- _AIM OF THE TASK_: Copy out the data line by line exactly, from its start to the line bearing "Lemma canonical_time_spec s", inclusive.

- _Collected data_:
+---+
Lemma parse_year_str y r :
  -999999 <= y <= 999999 -> parse_year (year_str y +:+ r) = Some (y, r).
Proof.
  intros H. unfold year_str. destruct (Z.leb_spec 0 y); cbn [andb];
    [destruct (Z.leb_spec y 9999); [|destruct (Z.ltb_spec y 0); [lia|]]
    |destruct (Z.ltb_spec y 0); [|lia]].
  - destruct (pad_first 3 y r) as (c & s & E & Hc).
    pose proof (take_digits_pad 4 y r ltac:(simpl; lia)) as Ht. rewrite E in *.
    unfold parse_year. destruct (digit_not_sign c Hc) as [-> ->]. exact Ht.
  - unfold parse_year. rewrite append_cons.
    change (Ascii.eqb "+" "+") with true. cbv beta iota.
    rewrite take_digits_pad by (simpl; lia). by rewrite Z.abs_eq by lia.
  - unfold parse_year. rewrite append_cons.
    change (Ascii.eqb "-" "+") with false. change (Ascii.eqb "-" "-") with true. cbv beta iota.
    rewrite take_digits_pad by (simpl; lia). cbn [mbind option_bind].
    destruct (Z.eqb_spec (Z.abs y) 0); [lia|]. by replace (- Z.abs y) with y by lia.
Qed.

Lemma parse_civil_str c :
  civil_wf c -> -999999 <= c_year c <= 999999 -> parse_civil (civil_str c) = Some c.
Proof.
  intros [Hmo Hd _ _ Hh Hmi Hs Hms] Hy. unfold parse_civil, civil_str.
  rewrite parse_year_str by lia. cbn [mbind option_bind].
  repeat (rewrite (eat_char _ _); cbn [mbind option_bind]; try rewrite take_digits_pad by (simpl; lia);
          cbn [mbind option_bind]).
  change "Z" with ("Z" +:+ ""). rewrite (eat_char "Z" ""). cbn.
  replace (c_month c + 1 - 1) with (c_month c) by lia. by destruct c.
Qed.

Lemma civil_wf_valid c : civil_wf c -> valid_civil c = true.
Proof.
  intros [Hmo Hd _ _ Hh Hmi Hs Hms]. unfold valid_civil.
  rewrite !andb_true_iff, !Z.leb_le. lia.
Qed.

(** [new Date(new Date(t).toISOString()).getTime() === t] *)
Lemma date_parse_toISOString t :
  valid_time t = true -> date_parse (toISOString t) = Some t.
Proof.
  intros Ht. pose proof (civil_of_time_wf t) as Hwf. pose proof (year_bounds t Ht).
  unfold date_parse, toISOString. rewrite parse_civil_str by (auto; lia). cbn [mbind option_bind].
  by rewrite (civil_wf_valid _ Hwf), time_of_civil_of_time, Ht.
Qed.

Lemma date_parse_valid s t : date_parse s = Some t -> valid_time t = true.
Proof.
  unfold date_parse. destruct (parse_civil s); cbn [mbind option_bind]; [|done].
  destruct (_ && _) eqn:E; [|done]. intros [= <-]. by apply andb_true_iff in E as [_ ?].
Qed.

Lemma canonical_time_spec s t :
  canonical_time s = Some t <-> valid_time t = true /\ s = toISOString t.
Proof.
  unfold canonical_time. split.
  - destruct (date_parse s) as [t'|] eqn:E; [|done].
    destruct (String.eqb_spec (toISOString t') s) as [E'|]; [|done]. intros [= <-].
    split; [by eapply date_parse_valid | done].
  - intros [Ht ->]. rewrite date_parse_toISOString by done. by rewrite String.eqb_refl.
Qed.

Lemma toISOString_inj t1 t2 :
  valid_time t1 = true -> valid_time t2 = true -> toISOString t1 = toISOString t2 -> t1 = t2.
Proof.
  intros H1 H2 E. apply date_parse_toISOString in H1, H2. rewrite E in H1. congruence.
Qed.

(** Whatever a [Date] parser does outside the date-time format, the code's
    check has one outcome: any parser that reads back [toISOString] and only
    returns time values gives the same accepted strings and times. *)
Lemma canonical_time_any_parser (parser : string -> option Z) s :
  (forall t, valid_time t = true -> parser (toISOString t) = Some t) ->
  (forall s t, parser s = Some t -> valid_time t = true) ->
  match parser s with
  | None => None
  | Some t => if String.eqb (toISOString t) s then Some t else None
  end = canonical_time s.
Proof.
  intros Hp Hv. destruct (canonical_time s) as [t|] eqn:E.
  - apply canonical_time_spec in E as [Ht ->]. rewrite Hp by done. by rewrite String.eqb_refl.
  - destruct (parser s) as [t|] eqn:P; [|done].
    destruct (String.eqb_spec (toISOString t) s) as [E'|]; [|done].
    assert (canonical_time s = Some t); [|congruence].
    apply canonical_time_spec. split; [by eapply Hv | done].
Qed.

(** ** Lemmas: timestamps compared as strings *)

Lemma lex_eq_l c d : lex Eq c = d <-> c = d.
Proof. done. Qed.

Lemma lex_scale q1 r1 q2 r2 k :
  0 <= r1 < k -> 0 <= r2 < k ->
  lex (q1 ?= q2) (r1 ?= r2) = (q1 * k + r1 ?= q2 * k + r2).
Proof.
  intros H1 H2. destruct (Z.compare_spec q1 q2) as [->|L|L]; simpl; symmetry.
  - destruct (Z.compare_spec r1 r2);
      [apply Z.compare_eq_iff | apply Z.compare_lt_iff | apply Z.compare_gt_iff]; lia.
  - apply Z.compare_lt_iff. nia.
  - apply Z.compare_gt_iff. nia.
Qed.

Lemma lex_same c1 d d' : (c1 = Eq -> d = d') -> lex c1 d = lex c1 d'.
Proof. destruct c1; simpl; auto. Qed.

Lemma lex_assoc c1 c2 c3 : lex c1 (lex c2 c3) = lex (lex c1 c2) c3.
Proof. by destruct c1. Qed.

Definition doy_of (c : civil) : Z :=
  month_start (leap_year (c_year c)) (c_month c) + c_date c - 1.

Lemma compare_month_date c1 c2 :
  civil_wf c1 -> civil_wf c2 -> c_year c1 = c_year c2 ->
  lex (c_month c1 ?= c_month c2) (c_date c1 ?= c_date c2) = (doy_of c1 ?= doy_of c2).
Proof.
  intros [? ? _ ? _ _ _ _] [? ? _ ? _ _ _ _] E. unfold doy_of. rewrite E in *.
  set (leap := leap_year _) in *.
  destruct (Z.compare_spec (c_month c1) (c_month c2)) as [Em|L|L]; simpl; symmetry.
  - rewrite Em in *. destruct (Z.compare_spec (c_date c1) (c_date c2));
      [apply Z.compare_eq_iff | apply Z.compare_lt_iff | apply Z.compare_gt_iff]; lia.
  - pose proof (month_start_mono leap _ _ (conj (proj1 wf_month0) L)). apply Z.compare_lt_iff. lia.
  - pose proof (month_start_mono leap (c_month c2) (c_month c1)). apply Z.compare_gt_iff. lia.
Qed.

Lemma compare_year_doy c1 c2 :
  civil_wf c1 -> civil_wf c2 ->
  lex (c_year c1 ?= c_year c2) (doy_of c1 ?= doy_of c2)
  = (day_from_year (c_year c1) + doy_of c1 ?= day_from_year (c_year c2) + doy_of c2).
Proof.
  intros [_ _ H1 _ _ _ _ _] [_ _ H2 _ _ _ _ _]. fold (doy_of c1) in H1. fold (doy_of c2) in H2.
  destruct (Z.compare_spec (c_year c1) (c_year c2)) as [E|L|L]; simpl; symmetry.
  - rewrite E. destruct (Z.compare_spec (doy_of c1) (doy_of c2));
      [apply Z.compare_eq_iff | apply Z.compare_lt_iff | apply Z.compare_gt_iff]; lia.
  - apply day_from_year_mono in L. rewrite day_from_year_succ in L. apply Z.compare_lt_iff. lia.
  - apply day_from_year_mono in L. rewrite day_from_year_succ in L. apply Z.compare_gt_iff. lia.
Qed.

Definition civil_compare (c1 c2 : civil) : comparison :=
  lex (c_year c1 ?= c_year c2) (lex (c_month c1 ?= c_month c2) (lex (c_date c1 ?= c_date c2)
    (lex (c_hour c1 ?= c_hour c2) (lex (c_minute c1 ?= c_minute c2)
      (lex (c_second c1 ?= c_second c2) (c_ms c1 ?= c_ms c2)))))).

(** Comparing the fields in order compares the times. *)
Lemma civil_compare_time c1 c2 :
  civil_wf c1 -> civil_wf c2 ->
  civil_compare c1 c2 = (time_of_civil c1 ?= time_of_civil c2).
Proof.
  intros W1 W2. unfold civil_compare.
  pose proof W1 as [_ _ _ _ ? ? ? ?]. pose proof W2 as [_ _ _ _ ? ? ? ?].
  rewrite (lex_scale (c_second c1) _ (c_second c2) _ 1000) by lia.
  rewrite (lex_scale (c_minute c1) _ (c_minute c2) _ 60000) by lia.
  rewrite (lex_scale (c_hour c1) _ (c_hour c2) _ 3600000) by lia.
  rewrite (lex_assoc (c_month c1 ?= c_month c2)), lex_assoc.
  rewrite (lex_same (c_year c1 ?= c_year c2) _ (doy_of c1 ?= doy_of c2)).
  2:{ intros E%Z.compare_eq_iff. by apply compare_month_date. }
  rewrite compare_year_doy by done.
  rewrite (lex_scale _ _ _ _ MS_PER_DAY) by (unfold MS_PER_DAY; lia).
  unfold time_of_civil, doy_of, MS_PER_DAY. f_equal; lia.
Qed.

(** The times whose printed year has four digits: years 0 to 9999. *)
Definition four_digit_time (t : Z) : Prop := -62167219200000 <= t <= 253402300799999.

Lemma four_digit_year t : four_digit_time t <-> 0 <= c_year (civil_of_time t) <= 9999.
Proof.
  unfold four_digit_time. cbn. pose proof (year_of_day_spec (t / MS_PER_DAY)) as Hy.
  set (y := year_of_day _) in *. unfold MS_PER_DAY, day_from_year in Hy. split; intros; divlia.
Qed.

Lemma four_digit_valid t : four_digit_time t -> valid_time t = true.
Proof. unfold four_digit_time, valid_time, MAX_TIME. intros. apply Z.leb_le. lia. Qed.

Lemma year_str_four y : 0 <= y <= 9999 -> year_str y = pad 4 y.
Proof.
  intros. unfold year_str.
  destruct (Z.leb_spec 0 y), (Z.leb_spec y 9999); try lia. done.
Qed.

Lemma str_compare_cons c a b : String.compare (String c a) (String c b) = String.compare a b.
Proof. simpl. by rewrite ascii_compare_code, Z.compare_refl. Qed.

Lemma civil_str_compare c1 c2 :
  civil_wf c1 -> civil_wf c2 -> 0 <= c_year c1 <= 9999 -> 0 <= c_year c2 <= 9999 ->
  String.compare (civil_str c1) (civil_str c2) = civil_compare c1 c2.
Proof.
  intros [? ? _ _ ? ? ? ?] [? ? _ _ ? ? ? ?] H1 H2.
  unfold civil_str, civil_compare. rewrite !year_str_four by done.
  repeat (rewrite str_compare_append by (by rewrite ?pad_length);
          rewrite ?pad_compare by (simpl; lia); rewrite ?str_compare_refl; cbn [lex]).
  assert (forall a b, (a + 1 ?= b + 1) = (a ?= b)) as ->.
  { intros a b. destruct (Z.compare_spec a b);
      [apply Z.compare_eq_iff | apply Z.compare_lt_iff | apply Z.compare_gt_iff]; lia. }
  assert (forall c, lex c Eq = c) as Hr by (by intros []). by rewrite Hr.
Qed.

(** For four-digit years, the code's [<] on ISO timestamps is the order of
    the instants. *)
Lemma toISOString_compare t1 t2 :
  four_digit_time t1 -> four_digit_time t2 ->
  String.compare (toISOString t1) (toISOString t2) = (t1 ?= t2).
Proof.
  intros H1%four_digit_year H2%four_digit_year. unfold toISOString.
  rewrite civil_str_compare by auto using civil_of_time_wf.
  rewrite civil_compare_time by auto using civil_of_time_wf.
  by rewrite !time_of_civil_of_time.
Qed.

Lemma toISOString_lt t1 t2 :
  four_digit_time t1 -> four_digit_time t2 ->
  str_lt (toISOString t1) (toISOString t2) = (t1 <? t2).
Proof.
  intros. unfold str_lt, String.ltb, Z.ltb. rewrite toISOString_compare by done. by destruct (_ ?= _).
Qed.

Lemma matches_pad w n : matches (replicate w is_digit) (pad w n) = true.
Proof. apply matches_all. split; [apply pad_length | apply pad_digits]. Qed.

Lemma timestamp_pattern_civil c : 0 <= c_year c <= 9999 -> TIMESTAMP_PATTERN (civil_str c) = true.
Proof.
  intros H. unfold TIMESTAMP_PATTERN, civil_str. rewrite year_str_four by done.
  repeat (rewrite matches_app by (rewrite ?pad_length, ?length_replicate; done);
          rewrite ?matches_pad; cbn [andb]).
  done.
Qed.

Lemma timestamp_pattern_sign c s :
  TIMESTAMP_PATTERN (String c s) = true -> is_digit c = true.
Proof.
  unfold TIMESTAMP_PATTERN. cbn [replicate app matches]. intros H. by apply andb_true_iff in H as [? _].
Qed.

Lemma canonical_timestamp_spec s t :
  canonical_timestamp s = Some t <-> four_digit_time t /\ s = toISOString t.
Proof.
  unfold canonical_timestamp. split.
  - destruct (TIMESTAMP_PATTERN s) eqn:P; [|done].
    intros [Hv ->]%canonical_time_spec. split; [|done].
    apply four_digit_year. unfold toISOString, civil_str, year_str in P.
    destruct (Z.leb_spec 0 (c_year (civil_of_time t))), (Z.leb_spec (c_year (civil_of_time t)) 9999);
      cbn [andb] in P; try lia; rewrite append_cons in P; apply timestamp_pattern_sign in P;
      destruct (Z.ltb_spec (c_year (civil_of_time t)) 0); try lia; discriminate.
  - intros [Hf ->]. pose proof Hf as Hy%four_digit_year.
    unfold toISOString at 1. rewrite timestamp_pattern_civil by done.
    apply canonical_time_spec. split; [by apply four_digit_valid | done].
Qed.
+---+
- _RESPONSE FOR THIS EXERCISE_:
Lemma parse_year_str y r :
  -999999 <= y <= 999999 -> parse_year (year_str y +:+ r) = Some (y, r).
Proof.
  intros H. unfold year_str. destruct (Z.leb_spec 0 y); cbn [andb];
    [destruct (Z.leb_spec y 9999); [|destruct (Z.ltb_spec y 0); [lia|]]
    |destruct (Z.ltb_spec y 0); [|lia]].
  - destruct (pad_first 3 y r) as (c & s & E & Hc).
    pose proof (take_digits_pad 4 y r ltac:(simpl; lia)) as Ht. rewrite E in *.
    unfold parse_year. destruct (digit_not_sign c Hc) as [-> ->]. exact Ht.
  - unfold parse_year. rewrite append_cons.
    change (Ascii.eqb "+" "+") with true. cbv beta iota.
    rewrite take_digits_pad by (simpl; lia). by rewrite Z.abs_eq by lia.
  - unfold parse_year. rewrite append_cons.
    change (Ascii.eqb "-" "+") with false. change (Ascii.eqb "-" "-") with true. cbv beta iota.
    rewrite take_digits_pad by (simpl; lia). cbn [mbind option_bind].
    destruct (Z.eqb_spec (Z.abs y) 0); [lia|]. by replace (- Z.abs y) with y by lia.
Qed.

Lemma parse_civil_str c :
  civil_wf c -> -999999 <= c_year c <= 999999 -> parse_civil (civil_str c) = Some c.
Proof.
  intros [Hmo Hd _ _ Hh Hmi Hs Hms] Hy. unfold parse_civil, civil_str.
  rewrite parse_year_str by lia. cbn [mbind option_bind].
  repeat (rewrite (eat_char _ _); cbn [mbind option_bind]; try rewrite take_digits_pad by (simpl; lia);
          cbn [mbind option_bind]).
  change "Z" with ("Z" +:+ ""). rewrite (eat_char "Z" ""). cbn.
  replace (c_month c + 1 - 1) with (c_month c) by lia. by destruct c.
Qed.

Lemma civil_wf_valid c : civil_wf c -> valid_civil c = true.
Proof.
  intros [Hmo Hd _ _ Hh Hmi Hs Hms]. unfold valid_civil.
  rewrite !andb_true_iff, !Z.leb_le. lia.
Qed.

(** [new Date(new Date(t).toISOString()).getTime() === t] *)
Lemma date_parse_toISOString t :
  valid_time t = true -> date_parse (toISOString t) = Some t.
Proof.
  intros Ht. pose proof (civil_of_time_wf t) as Hwf. pose proof (year_bounds t Ht).
  unfold date_parse, toISOString. rewrite parse_civil_str by (auto; lia). cbn [mbind option_bind].
  by rewrite (civil_wf_valid _ Hwf), time_of_civil_of_time, Ht.
Qed.

Lemma date_parse_valid s t : date_parse s = Some t -> valid_time t = true.
Proof.
  unfold date_parse. destruct (parse_civil s); cbn [mbind option_bind]; [|done].
  destruct (_ && _) eqn:E; [|done]. intros [= <-]. by apply andb_true_iff in E as [_ ?].
Qed.

Lemma canonical_time_spec s t :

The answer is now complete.